**Provided entries:**
(* ===== verification/Ext2Proofs.v ===== *)
(** * The ext2 driver: blocks, group descriptors and bitmaps

    The image of a volume as a sequence of blocks ([eblk]), the geometry that a
    mounted file system has ([geo]), the block bitmaps as the set of used blocks
    ([used]), and what reading and writing a block, taking and clearing a bit of
    a bitmap do to them. *)

From S2P Require Import Prelude Bytes Vfs BlockDev IoLogic FsBitmap Kstd Ext2.

(** ** Fields of structures *)

Lemma field32_range s off : Forall byte_ok s -> 0 <= off -> off + 4 <= len s -> 0 <= field32 s off < 2 ^ 32.
Proof. apply value32_range. Qed.

Lemma field16_range s off : Forall byte_ok s -> 0 <= off -> off + 2 <= len s -> 0 <= field16 s off < 2 ^ 16.
Proof.
  intros Hb H1 H2. pose proof (le_value_range (slice s off 2) (slice_Forall _ _ _ _ Hb)) as H.
  rewrite len_slice in H by lia. exact H.
Qed.

Lemma set_field32_eq s off v :
  0 <= off -> off + 4 <= len s -> 0 <= v < 2 ^ 32 -> field32 (set_field32 s off v) off = v.
Proof. apply value32_splice. Qed.

Lemma set_field16_eq s off v :
  0 <= off -> off + 2 <= len s -> 0 <= v < 2 ^ 16 -> field16 (set_field16 s off v) off = v.
Proof.
  intros. unfold field16, set_field16. pose proof (slice_splice_eq s off (le_bytes 2 v) ltac:(done) ltac:(size)) as E.
  replace (len (le_bytes 2 v)) with 2 in E by size. rewrite E, le_value_bytes. by apply Z.mod_small.
Qed.

(** A field apart from the bytes that are written. *)
Lemma field32_splice_ne s pos b off :
  0 <= pos -> pos + len b <= len s -> 0 <= off -> off + 4 <= pos \/ pos + len b <= off ->
  field32 (splice s pos b) off = field32 s off.
Proof. intros. unfold field32. by rewrite slice_splice_ne. Qed.

Lemma field16_splice_ne s pos b off :
  0 <= pos -> pos + len b <= len s -> 0 <= off -> off + 2 <= pos \/ pos + len b <= off ->
  field16 (splice s pos b) off = field16 s off.
Proof. intros. unfold field16. by rewrite slice_splice_ne. Qed.

Lemma len_set_field32 s off v : 0 <= off -> off + 4 <= len s -> len (set_field32 s off v) = len s.
Proof. intros. apply len_splice; [done|size]. Qed.

Lemma len_set_field16 s off v : 0 <= off -> off + 2 <= len s -> len (set_field16 s off v) = len s.
Proof. intros. apply len_splice; [done|size]. Qed.

Lemma set_field32_bytes s off v : Forall byte_ok s -> Forall byte_ok (set_field32 s off v).
Proof. intros. apply splice_Forall; [done|apply le_bytes_ok]. Qed.

(** ** Geometry *)

(** The blocks of the metadata of group [g], and its count of free blocks. *)
Definition bbm fs g : Z := field32 (bgdt fs) (BGD_SIZE * g).
Definition ibm fs g : Z := field32 (bgdt fs) (BGD_SIZE * g + 4).
Definition itab fs g : Z := field32 (bgdt fs) (BGD_SIZE * g + 8).
Definition free_at fs g : Z := field16 (bgdt fs) (BGD_SIZE * g + 12).
Definition first_block fs : Z := s_first_data_block (sb fs).

Record geo (fs : ext2_fs) : Prop := {
  g_bs : block_size fs = 512 * sectors_per_block fs;
  g_bs_range : 1024 <= block_size fs < 65536;
  g_bpg : 0 < blocks_per_group fs <= 8 * block_size fs;
  g_bpg16 : blocks_per_group fs < 65536;
  g_ipg : 0 < inodes_per_group fs <= 8 * block_size fs;
  g_inode : 128 <= inode_size fs /\ block_size fs mod inode_size fs = 0;
  g_groups : 0 < num_groups fs /\ num_groups fs * 32 < 2 ^ 32;
  g_blocks : first_block fs + num_groups fs * blocks_per_group fs < 2 ^ 32;
  g_inodes : num_groups fs * inodes_per_group fs < 2 ^ 32;
  g_bgdt : len (bgdt fs) = BGD_SIZE * num_groups fs;
  g_bgdt_bytes : Forall byte_ok (bgdt fs);
  g_sb : len (sb fs) = SB_SIZE;
  g_sb_bytes : Forall byte_ok (sb fs)
}.

(** What allocation does not change. *)
Record same_shape (fs fs' : ext2_fs) : Prop := {
  ss_dev : block_dev fs' = block_dev fs;
  ss_bs : block_size fs' = block_size fs;
  ss_spb : sectors_per_block fs' = sectors_per_block fs;
  ss_ipg : inodes_per_group fs' = inodes_per_group fs;
  ss_bpg : blocks_per_group fs' = blocks_per_group fs;
  ss_groups : num_groups fs' = num_groups fs;
  ss_isz : inode_size fs' = inode_size fs;
  ss_ro : read_only fs' = read_only fs;
  ss_first : first_block fs' = first_block fs;
  ss_bbm : forall g, 0 <= g < num_groups fs -> bbm fs' g = bbm fs g;
  ss_ibm : forall g, 0 <= g < num_groups fs -> ibm fs' g = ibm fs g;
  ss_itab : forall g, 0 <= g < num_groups fs -> itab fs' g = itab fs g
}.

#[export] Instance same_shape_refl : Reflexive same_shape.
Proof. intros fs. by constructor. Qed.

#[export] Instance same_shape_trans : Transitive same_shape.
Proof.
  intros a b c H1 H2. constructor; intros; (etrans; [apply H2|apply H1]); try done; by rewrite (ss_groups _ _ H1).
Qed.

Section Blocks.
Context (fs : ext2_fs) (G : geo fs).
Implicit Types (img buf : list Z).

(** ** The image as blocks *)

Definition eblk img (b : Z) : list Z := slice img (b * block_size fs) (block_size fs).
Definition upd img (b : Z) buf : list Z := splice img (b * block_size fs) buf.
Definition in_range img (b : Z) : Prop := 0 <= b < 2 ^ 32 /\ (b + 1) * block_size fs <= len img.

Lemma bs_pos : 1024 <= block_size fs < 65536.
Proof. apply G. Qed.

Lemma len_eblk img b : in_range img b -> len (eblk img b) = block_size fs.
Proof. intros [H1 H2]. pose proof bs_pos. apply len_slice; nia. Qed.

Lemma eblk_bytes img b : Forall byte_ok img -> Forall byte_ok (eblk img b).
Proof. apply slice_Forall. Qed.

Lemma len_upd img b buf : in_range img b -> len buf = block_size fs -> len (upd img b buf) = len img.
Proof. intros [H1 H2] Hl. pose proof bs_pos. apply len_splice; nia. Qed.

Lemma in_range_upd img b buf c :
  in_range img b -> len buf = block_size fs -> in_range (upd img b buf) c <-> in_range img c.
Proof. intros H1 H2. unfold in_range. by rewrite len_upd. Qed.

Lemma in_range_len img img' c : len img' = len img -> in_range img c -> in_range img' c.
Proof. unfold in_range. by intros ->. Qed.

Lemma eblk_upd_eq img b buf : in_range img b -> len buf = block_size fs -> eblk (upd img b buf) b = buf.
Proof.
  intros [H1 H2] Hl. pose proof bs_pos. unfold eblk, upd. rewrite <- Hl. apply slice_splice_eq; nia.
Qed.

Lemma eblk_upd_ne img b buf c :
  in_range img b -> len buf = block_size fs -> 0 <= c -> c <> b -> eblk (upd img b buf) c = eblk img c.
Proof.
  intros [H1 H2] Hl Hc Hne. pose proof bs_pos. unfold eblk, upd. apply slice_splice_ne; nia.
Qed.

(** Two images of the same length with the same blocks in a range are equal
    there; used for single bytes. *)
Lemma eblk_lookup img b i : 0 <= b -> 0 <= i < block_size fs -> eblk img b !! Z.to_nat i = img !! Z.to_nat (b * block_size fs + i).
Proof. intros Hb Hi. pose proof bs_pos. unfold eblk. apply slice_lookup; nia. Qed.
End Blocks.

Section Io.
Context {W : Type} `{OK : FsWorldOk W} {RL : Reliable W True}.
Context (d : Z).
Implicit Types (fs : ext2_fs) (img buf : list Z).

(** Code that does not return an error. *)
Abbreviation T img m Q := (triple d 512 img m Q (fun _ _ => False)).

Lemma sector_bounds fs img b :
  geo fs -> in_range fs img b ->
  0 <= b * sectors_per_block fs < 2 ^ 54 /\ 0 <= sectors_per_block fs < 2 ^ 32 /\
  u64 (b * sectors_per_block fs) = b * sectors_per_block fs /\
  b * sectors_per_block fs * 512 = b * block_size fs /\
  (b * sectors_per_block fs + sectors_per_block fs) * 512 <= len img.
Proof.
  intros G [H1 H2]. pose proof (bs_pos fs G) as H3. pose proof (g_bs fs G) as H4.
  assert (0 <= sectors_per_block fs < 128) by lia.
  assert (0 <= b * sectors_per_block fs < 2 ^ 54) by nia.
  split_and!; try lia. rewrite u64_id; lia.
Qed.

Lemma t_read_block fs img b buf :
  geo fs -> block_dev fs = d -> in_range fs img b -> len buf = block_size fs ->
  T img (ext2_read_block fs b buf) (fun i v => i = img /\ v = eblk fs img b).
Proof.
  intros G Hd Hb Hl. destruct (sector_bounds fs img b G Hb) as (H1 & H2 & Eu & E1 & E2).
  unfold ext2_read_block. rewrite Hd, Eu. pose proof (g_bs fs G) as Hbs.
  eapply (t_read_blocks True); [lia|lia|lia| |].
  - intros _. split; [done|]. unfold eblk. by rewrite E1, (Z.mul_comm _ 512), <- Hbs.
  - intros e Hs. specialize (Hs I). lia.
Qed.

(** A block outside the device. *)
Lemma t_read_block_out fs img b buf :
  geo fs -> block_dev fs = d -> 0 <= b < 2 ^ 32 -> ~ in_range fs img b -> len buf = block_size fs ->
  triple d 512 img (ext2_read_block fs b buf) (fun _ _ => False) (fun i e => i = img).
Proof.
  intros G Hd Hb Hout Hl. pose proof (bs_pos fs G) as H3. pose proof (g_bs fs G) as H4.
  assert (0 <= sectors_per_block fs < 128) by lia. assert (0 <= b * sectors_per_block fs < 2 ^ 54) by nia.
  unfold ext2_read_block. rewrite Hd, u64_id by lia. eapply (t_read_blocks True); [lia|lia|lia| |done].
  intros Hr. apply Hout. split; [done|]. nia.
Qed.

Lemma t_write_block fs img b buf :
  geo fs -> block_dev fs = d -> in_range fs img b -> len buf = block_size fs -> Forall byte_ok buf ->
  T img (ext2_write_block fs b buf) (fun i _ => i = upd fs img b buf).
Proof.
  intros G Hd Hb Hl Hby. destruct (sector_bounds fs img b G Hb) as (H1 & H2 & Eu & E1 & E2).
  unfold ext2_write_block. rewrite Hd, Eu. pose proof (g_bs fs G) as Hbs.
  eapply (t_write_blocks True); [lia|lia|lia|done| |].
  - intros _. unfold upd. by rewrite E1.
  - intros i e _ Hs. specialize (Hs I). lia.
Qed.

(** A step that cannot fail, with its error handler. *)
Lemma t_bind_ok {A B} img (m : io W A) (k : rc A -> io W B) Q1 Q E :
  T img m Q1 -> (forall i a, Q1 i a -> triple d 512 i (k (Ok a)) Q E) -> triple d 512 img (bind (attempt m) k) Q E.
Proof. intros Hm Hk. eapply t_bind_attempt; [exact Hm|exact Hk|done]. Qed.

Lemma t_or_return {A} img x (m : io W A) Q E : T img m Q -> triple d 512 img (or_return x m) Q E.
Proof. intros Hm. unfold or_return. eapply t_bind_ok; [exact Hm|]. intros i a Ha. by apply t_ok. Qed.

Lemma t_or_fail {A} img e (m : io W A) Q E : T img m Q -> triple d 512 img (or_fail e m) Q E.
Proof. intros Hm. unfold or_fail. eapply t_bind_ok; [exact Hm|]. intros i a Ha. by apply t_ok. Qed.

Lemma t_weaken {A} img (m : io W A) Q E : T img m Q -> triple d 512 img m Q E.
Proof. intros Hm. eapply t_mono; [exact Hm|done|done]. Qed.

Lemma t_buffer {A} fs img e (body : list Z -> io W A) Q E :
  geo fs -> (forall buf, len buf = block_size fs -> Forall byte_ok buf -> triple d 512 img (body buf) Q E) ->
  triple d 512 img (with_buffer (block_size fs) e body) Q E.
Proof. intros G Hb. pose proof (bs_pos fs G). apply (t_with_buffer True); [lia|done|]. intros H1. by destruct H1. Qed.
End Io.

**Task prompt:** Write out exactly the lines that fall from the line with "g_blocks : first_block" to the line with "ss_groups : num_groups fs' = num_groups fs;" in the records above, keeping both ends.

**Result for this task:**
  g_blocks : first_block fs + num_groups fs * blocks_per_group fs < 2 ^ 32;
  g_inodes : num_groups fs * inodes_per_group fs < 2 ^ 32;
  g_bgdt : len (bgdt fs) = BGD_SIZE * num_groups fs;
  g_bgdt_bytes : Forall byte_ok (bgdt fs);
  g_sb : len (sb fs) = SB_SIZE;
  g_sb_bytes : Forall byte_ok (sb fs)
}.

(** What allocation does not change. *)
Record same_shape (fs fs' : ext2_fs) : Prop := {
  ss_dev : block_dev fs' = block_dev fs;
  ss_bs : block_size fs' = block_size fs;
  ss_spb : sectors_per_block fs' = sectors_per_block fs;
  ss_ipg : inodes_per_group fs' = inodes_per_group fs;
  ss_bpg : blocks_per_group fs' = blocks_per_group fs;
  ss_groups : num_groups fs' = num_groups fs;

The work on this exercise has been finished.